I was only diagnosed with ADHD 5 years ago and growing up I had lots of difficulties with the symptoms, which at the time I didn’t understand were undiagnosed ADHD! I blamed myself for issues with my memory and time management, and thought they were personal failings. I underperformed at university as I could never complete projects properly, and I lost jobs. Getting diagnosed was one of the best things to happen to me, as it allowed me to start to let go of a lot of shame and guilt I had. Medication and support from friends, family and colleagues has allowed me to find ways around the difficulties my ADHD cause and I’m now proud to be neurodivergent.
What do you wish your colleagues or students understood about living with a disability?
That you only see the tip of the iceberg, and that invisible disabilities can be just as debilitating as visible ones.

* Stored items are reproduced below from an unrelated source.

(** Every barcode of the file has one tube, or none when its first row was
    refused for its position. *)
Lemma one_tube_or_refused samples rows b :
  b ∈ barcodes_of rows →
  let final := loop (Reimport.initial_loop samples) rows in
  tubes_with_barcode b (Reimport.new_tubes final) = 1%nat
  ∨ (tubes_with_barcode b (Reimport.new_tubes final) = 0%nat
     ∧ first_row_refused (loop (Reimport.initial_loop samples)) rows b).
Proof.
  induction rows as [|row rows IH] using rev_ind; intros Hb final.
  { by apply elem_of_nil in Hb. }
  subst final. rewrite tube_loop_snoc.
  pose proof (dedup_inv_loop samples rows) as (Hseen & _ & Hsub & _).
  set (st := loop (Reimport.initial_loop samples) rows) in *.
  assert (b ∈ barcodes_of rows → b ∈ Reimport.seen_barcodes st) as Hold
    by (intros H; rewrite Hseen; by apply elem_of_list_to_set).
  assert (b ∉ Reimport.seen_barcodes st →
          tubes_with_barcode b (Reimport.new_tubes st) = 0%nat) as Hnone.
  { intros Hnew. apply tubes_with_barcode_absent.
    intros (t & -> & Ht)%list_elem_of_fmap. by apply Hnew, Hsub. }
  assert (b ∈ barcodes_of rows →
          tubes_with_barcode b (Reimport.new_tubes st) = 1%nat
          ∨ (tubes_with_barcode b (Reimport.new_tubes st) = 0%nat
             ∧ first_row_refused (loop (Reimport.initial_loop samples))
                 (rows ++ [row]) b)) as IH'.
  { intros H. destruct (IH H) as [H1|[H0 Href]]; [by left|right].
    split; [done|]. by apply first_row_refused_snoc. }
  rewrite barcodes_of_snoc, elem_of_app in Hb.
  assert (b ∈ barcodes_of rows
          ∨ ((b ∉ barcodes_of rows) ∧ b = row_barcode row ∧ b ≠ EmptyString))
    as Hcases.
  { destruct (decide (b ∈ barcodes_of rows)) as [?|Hnot]; [by left|right].
    destruct Hb as [?|Hb]; [done|].
    case_decide; [by apply elem_of_nil in Hb|].
    apply list_elem_of_singleton in Hb. by subst. }
  clear Hb.
  destruct (tube_step_cases st row)
    as [(Hrb & _ & _ & E3 & _)
       |[(Hrb & Hin & _ & _ & E3 & _)
        |[(Hrb & Hin & (k & Hk & Hkseen) & _ & _ & E3 & _)
         |(Hrb & Hin & _ & _ & _ & (t & E3 & Ht & _) & _)]]];
    rewrite E3; clear E3.
  - destruct Hcases as [H|(_ & -> & Hne)]; [by apply IH'|done].
  - destruct Hcases as [H|(Hnot & -> & Hne)]; [by apply IH'|].
    exfalso. apply Hnot. rewrite Hseen in Hin. by apply elem_of_list_to_set in Hin.
  - destruct Hcases as [H|(Hnot & -> & Hne)]; [by apply IH'|].
    right. split; [by apply Hnone|].
    exists rows, row, []. split_and!; try done; [|by exists k].
    intros Hfirst. apply Hnot, elem_of_barcodes_of. done.
  - rewrite tubes_with_barcode_snoc, Ht.
    destruct Hcases as [H|(Hnot & -> & Hne)].
    + rewrite decide_False; [rewrite Nat.add_0_r; by apply IH'|].
      intros <-. by apply Hin, Hold.
    + rewrite decide_True by done. left. rewrite (Hnone Hin). reflexivity.
Qed.

End TubeLoop.

Lemma tubes_with_barcode_le_1 (b : string) (l : list Tube) :
  NoDup (barcode <$> l) → (tubes_with_barcode b l ≤ 1)%nat.
Proof.
  induction l as [|t l IH]; intros Hnd; [unfold tubes_with_barcode; simpl; lia|].
  rewrite fmap_cons in Hnd. apply NoDup_cons in Hnd as [Hnotin Hnd].
  specialize (IH Hnd). unfold tubes_with_barcode in *.
  rewrite filter_cons. case_decide as Hb; simpl; [|lia].
  subst b. pose proof (tubes_with_barcode_absent _ _ Hnotin) as H0.
  unfold tubes_with_barcode in H0. lia.
Qed.

(** ** The search for a free sample code ends *)

Lemma suffixed_code_inj (clean : string) (j k : Z) :
  clean +:+ "_T" +:+ Py.str j = clean +:+ "_T" +:+ Py.str k → j = k.
Proof.
  intros H. apply (inj (String.append clean)) in H.
  apply (inj (String.append "_T")) in H.
  by apply (inj pretty) in H.
Qed.

Lemma suffixed_code_longer (clean : string) (j : Z) :
  clean +:+ "_T" +:+ Py.str j ≠ clean.
Proof.
  induction clean as [|a clean IH]; [discriminate|].
  intros H. apply IH. by injection H.
Qed.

What principle(s) or motto do you absolutely live by?
I don’t believe there’s any meaning or reason to me having ADHD or T1 diabetes. It just is what it is, and the only thing that matters is the choices I make to deal with them. I can dwell on the difficulties, or I can focus on enjoying my life. I try to choose the second option!
Are there any resources, tools, or practices you’ve found particularly helpful as a disabled professional?
Access to Work provided me with an ADHD coach for the first 6 months of my role which was immensely helpful, as well as a large PC monitor for home use with my work laptop. I recommend all disabled professionals contact Access to Work to see what support they can get!
Are there any resources or initiatives you’d recommend to other disabled students or staff?
Students should look into Disabled Students Allowance – it works in a similar way to Access to Work.
If you could influence one change in the way universities support disabled staff and/ or students, what would it be?
To remember that we are all individuals, and our disabilities affect us all differently, even within the same disability. Not to assume that the same adjustments will work across the board.